MSX Genes (Muscle Segment Homeobox)
The MSX Genes found in vertebrates, comprise of a small family of genes related to the drosophila fruit fly gene, muscle segment homeobox (MSH). The MSX genes are found in some vertebrate specific tissues including the neural crest, bone and teeth and cranial sensory placodes. There are two classes of MSX genes (muscle segment homeobox), the MSX1 and the MSX2 gene. A third class of MSX gene the (MSX3) has been identified in the mouse.3
Direct evidence involving the function of MSX genes (muscle segment homeobox) at the tissue level, relates to mutations. Experiments with MSX1 deleted mice failed to form some teeth and have shown several craniofacial abnormalities, which included the absence of the alveolar bones of both the jaws and several abnormalities in parietal,nasal membrane bones, frontal, malleus of the ear and cleft lip and palate.3
Contemporary research in cleft palate genetics is centered around western countries, the design and study the probable genetic etiology of Indian non-syndromic cleft lip & palate patients, was needed for an indepth understanding of non syndromic genetics of clefting will help the clinicians to understand the development of cleft lip and palate, and also develop the field of prenatal genetic counseling.

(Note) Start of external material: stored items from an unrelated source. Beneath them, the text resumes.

(* ===== verification/Contracts.v ===== *)
(** * Kernel contracts

    The data types of [agent_kernel/kernel/contracts.py] the components share:
    string enumerations as inductive types with their text, frozen dataclasses
    as records with the fields in source order. *)

From stdpp Require Import base tactics option list strings.
From S2P Require Import Prelude PyStr PyDict PyVal.

Inductive RunLifecycleState :=
  | ls_created | ls_ready | ls_dispatching | ls_waiting_result | ls_waiting_external
  | ls_recovering | ls_completed | ls_failed | ls_aborted.

Inductive EffectClass := READ_ONLY | IDEMPOTENT_WRITE | COMPENSATABLE_WRITE | IRREVERSIBLE_WRITE.

(** The text of a [StrEnum] member. *)
Definition effect_str (e : EffectClass) : string :=
  match e with
  | READ_ONLY => "read_only"
  | IDEMPOTENT_WRITE => "idempotent_write"
  | COMPENSATABLE_WRITE => "compensatable_write"
  | IRREVERSIBLE_WRITE => "irreversible_write"
  end.

Inductive ExternalIdempotencyLevel := lvl_guaranteed | lvl_best_effort | lvl_unknown.

Inductive RecoveryMode :=
  | static_compensation | human_escalation | abort | reflect_and_retry.

Definition mode_str (m : RecoveryMode) : string :=
  match m with
  | static_compensation => "static_compensation"
  | human_escalation => "human_escalation"
  | abort => "abort"
  | reflect_and_retry => "reflect_and_retry"
  end.

Inductive InteractionTarget :=
  | agent_peer | it_service | data_system | tool_executor | human_actor | event_stream.

Inductive SideEffectClass :=
  | se_read_only | se_local_write | se_external_write | se_irreversible_submit.

Inductive EventClass := ec_fact | ec_derived.
Inductive EventAuthority := authoritative_fact | derived_replayable | derived_diagnostic.
Inductive WakePolicy := wake_actor | projection_only.

Record RuntimeEvent := mkRuntimeEvent {
  ev_run_id : string;
  ev_event_id : string;
  ev_commit_offset : Z;
  ev_event_type : string;
  ev_event_class : EventClass;
  ev_event_authority : EventAuthority;
  ev_ordering_key : string;
  ev_wake_policy : WakePolicy;
  ev_created_at : string;
  ev_idempotency_key : option string;
  ev_payload_ref : option string;
  ev_payload_json : option (odict string pyval);
  ev_schema_version : string
}.

Record Action := mkAction {
  act_action_id : string;
  act_run_id : string;
  act_action_type : string;
  act_effect_class : EffectClass;
  act_external_idempotency_level : option ExternalIdempotencyLevel;
  act_interaction_target : option InteractionTarget;
  act_input_ref : option string;
  act_input_json : option (odict string pyval);
  act_policy_tags : list string;
  act_timeout_ms : option Z;
  act_side_effect_class : option SideEffectClass
}.

Inductive HostKind :=
  | local_process | local_cli | cli_process | in_process_python | remote_service.

Definition host_str (h : HostKind) : string :=
  match h with
  | local_process => "local_process"
  | local_cli => "local_cli"
  | cli_process => "cli_process"
  | in_process_python => "in_process_python"
  | remote_service => "remote_service"
  end.

Inductive NetworkPolicy := deny_all | allow_list | allow_all.

Record SandboxGrant := mkSandboxGrant {
  sg_grant_ref : string;
  sg_host_kind : HostKind;
  sg_sandbox_profile_ref : option string;
  sg_allowed_mounts : list string;
  sg_denied_mounts : list string;
  sg_network_policy : NetworkPolicy;
  sg_allowed_hosts : list string
}.

Record ExecutionContext := mkExecutionContext {
  xc_run_id : string;
  xc_action_id : string;
  xc_causation_id : option string;
  xc_correlation_id : option string;
  xc_lineage_id : option string;
  xc_capability_snapshot_ref : option string;
  xc_capability_snapshot_hash : option string;
  xc_context_binding_ref : option string;
  xc_grant_ref : option string;
  xc_policy_snapshot_ref : option string;
  xc_rule_bundle_hash : option string;
  xc_declarative_bundle_digest : option (odict string string);
  xc_timeout_ms : option Z;
  xc_budget_ref : option string;
  xc_trace_context : option string
}.

Record ActionCommit := mkActionCommit {
  ac_run_id : string;
  ac_commit_id : string;
  ac_events : list RuntimeEvent;
  ac_created_at : string;
  ac_action : option Action;
  ac_caused_by : option string
}.

Record RunPolicyVersions := mkRunPolicyVersions {
  pv_route_policy_version : option string;
  pv_acceptance_policy_version : option string;
  pv_memory_policy_version : option string;
  pv_skill_policy_version : option string;
  pv_evaluation_policy_version : option string;
  pv_task_view_policy_version : option string;
  pv_pinned_at : string
}.

Record RunProjection := mkRunProjection {
  rp_run_id : string;
  rp_lifecycle_state : RunLifecycleState;
  rp_projected_offset : Z;
  rp_waiting_external : bool;
  rp_ready_for_dispatch : bool;
  rp_current_action_id : option string;
  rp_recovery_mode : option RecoveryMode;
  rp_recovery_reason : option string;
  rp_active_child_runs : list string;
  rp_policy_versions : option RunPolicyVersions;
  rp_task_contract_ref : option string
}.

Inductive ReasonCode :=
  | rc_ok | rc_permission_denied | rc_quota_exceeded | rc_policy_denied
  | rc_dependency_not_ready | rc_stale_policy | rc_idempotency_contract_insufficient.

Record AdmissionResult := mkAdmissionResult {
  ar_admitted : bool;
  ar_reason_code : ReasonCode;
  ar_expires_at : option string;
  ar_grant_ref : option string;
  ar_policy_snapshot_ref : option string;
  ar_sandbox_grant : option SandboxGrant;
  ar_idempotency_envelope : option (odict string pyval)
}.

Record CircuitBreakerPolicy := mkCircuitBreakerPolicy {
  cb_threshold : Z;
  cb_half_open_after_ms : Z
}.

Record RecoveryDecision := mkRecoveryDecision {
  rd_run_id : string;
  rd_mode : RecoveryMode;
  rd_reason : string;
  rd_compensation_action_id : option string;
  rd_escalation_channel_ref : option string;
  rd_corrected_action : option Action;
  rd_retry_after_ms : option Z;
  rd_failure_count : Z
}.

Inductive FailedStage :=
  | stage_admission | stage_execution | stage_verification | stage_reconciliation | stage_callback.

Inductive FailureClass :=
  | fc_deterministic | fc_transient | fc_policy | fc_side_effect | fc_unknown.

Inductive FailureEvidenceSource :=
  | src_external_ack_ref | src_evidence_ref | src_local_inference | src_none.

Inductive Retryability := retryable | non_retryable | retry_unknown.

Record FailureEnvelope := mkFailureEnvelope {
  fe_run_id : string;
  fe_action_id : option string;
  fe_failed_stage : FailedStage;
  fe_failed_component : string;
  fe_failure_code : string;
  fe_failure_class : FailureClass;
  fe_evidence_ref : option string;
  fe_external_ack_ref : option string;
  fe_local_inference : option string;
  fe_evidence_priority_source : FailureEvidenceSource;
  fe_evidence_priority_ref : option string;
  fe_retryability : Retryability;
  fe_compensation_hint : option string;
  fe_human_escalation_hint : option string;
  fe_trace_failure_code : option string
}.

Inductive PeerRetryModel := prm_unknown | at_most_once | at_least_once | exactly_once_claimed.
Inductive RemoteRetryPolicy := no_auto_retry | bounded_retry.

Record RemoteServiceIdempotencyContract := mkRemoteContract {
  rs_accepts_dispatch_idempotency_key : bool;
  rs_returns_stable_ack : bool;
  rs_peer_retry_model : PeerRetryModel;
  rs_default_retry_policy : RemoteRetryPolicy
}.

Record ReflectionPolicy := mkReflectionPolicy {
  rf_max_rounds : Z;
  rf_reflection_timeout_ms : Z;
  rf_reflectable_failure_kinds : list string;
  rf_non_reflectable_failure_kinds : list string;
  rf_escalate_on_exhaustion : bool
}.

(** [ReflectionPolicy.is_reflectable] *)
Definition is_reflectable (p : ReflectionPolicy) (failure_kind : string) : bool :=
  if bool_decide (failure_kind ∈ rf_non_reflectable_failure_kinds p) then false
  else bool_decide (failure_kind ∈ rf_reflectable_failure_kinds p).

(** Decidable equality ************************************************************)

#[export] Instance RunLifecycleState_eq_dec : EqDecision RunLifecycleState.
Proof. solve_decision. Defined.
#[export] Instance EffectClass_eq_dec : EqDecision EffectClass.
Proof. solve_decision. Defined.
#[export] Instance ExternalIdempotencyLevel_eq_dec : EqDecision ExternalIdempotencyLevel.
Proof. solve_decision. Defined.
#[export] Instance RecoveryMode_eq_dec : EqDecision RecoveryMode.
Proof. solve_decision. Defined.
#[export] Instance EventAuthority_eq_dec : EqDecision EventAuthority.
Proof. solve_decision. Defined.
#[export] Instance HostKind_eq_dec : EqDecision HostKind.
Proof. solve_decision. Defined.
#[export] Instance ReasonCode_eq_dec : EqDecision ReasonCode.
Proof. solve_decision. Defined.

#[export] Instance effect_str_inj : Inj (=) (=) effect_str.
Proof. by intros [] []. Qed.
#[export] Instance host_str_inj : Inj (=) (=) host_str.
Proof. by intros [] []. Qed.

Aims and Objectives of the Study Were
The aim of study was to understand the role of Homeobox genes in the etiology of South Indian Dravidian non-syndromic CLP (cleft lip and palate)patients.
Objectives of the Study Included
Amplify the chosen region of a Homeobox gene ( MSX1 exon 1) from a South Indian cleft lip and palate patient sample.
Perform a detailed mutation search.
Discuss results and clinical significance of this study.
Materials and Methodology
Case Sample Size
Twenty non syndromic cleft lip and palate patients were randomly selected for this study, the patient consent was obtained prior to the study , appropriate institutional review board approval was also obtained. The study conformed to all the protocols as specified in the Helsinki declaration for studies on humans.
The Patients were selected on the following criteria ;
South Indian Non-Syndromic cleft lip and palate patients .
A Clinical evidence showing some tooth agenesis.
Bilateral and unilateral cleft lip / palate patients were studied .
Clinical history was taken ,case history and the diagnosis was recorded on specific patient records . A written consent for the study was taken from the patients.
Chemicals Used in the Study
Sodium Dode cyl Sulphate (SDS), Trizma base, Ethylene Diacetyl Tetra Acetate (EDTA), Glyceral, Formamide, Boric Acid and Dimethyl Suloxide (DMSO) were purchased from Sigma Chemical Co, USA.The dideoxy-nucleotide triphosphates were purchased from Pharmacia Biotech .Agarose procured from FML bio – products, the USA. Molecular weight (Gene Ruler, 100bp) purchased from Genei Pvt Ltd, India.
TAQ – Polymerase
TAQ – Polymerase was procured from Perkin Elmer , and Pharmacia Biotec.
Primers for MSX1 gene Exon 1 FOR -5’CGG ACA TGA CTT C -3’,MSX1 REV 5’- GCC TGG GTT CTG ACT AC -3‘
Restriction Enzyme used
Sourced from an E Coli Strain that carries cloned Mbo II gene of the Moraxella bovis.
10 nM MGCL2, 50 mM ,Dithiothreitol (ph 8.0 at 24°C) and incubated at 37°C.
10 nM TrisHcl (ph 7.8 ), EDTA, 2 nM Dithio Thresitol, 0.2 mM, 50% Glycerol ,Stored at -20°C.
The venous blood samples were taken from south Indian non –syndromic cleft lip and palate patients and were collected using sterile 2 (ml)disposable syringes.
1.5 ml of venous blood taken from each patient, was collected transferred to 2 ml polypropylene micro fuge tubes .
The blood samples were stored in -20°c freezer until the DNA isolation procedure.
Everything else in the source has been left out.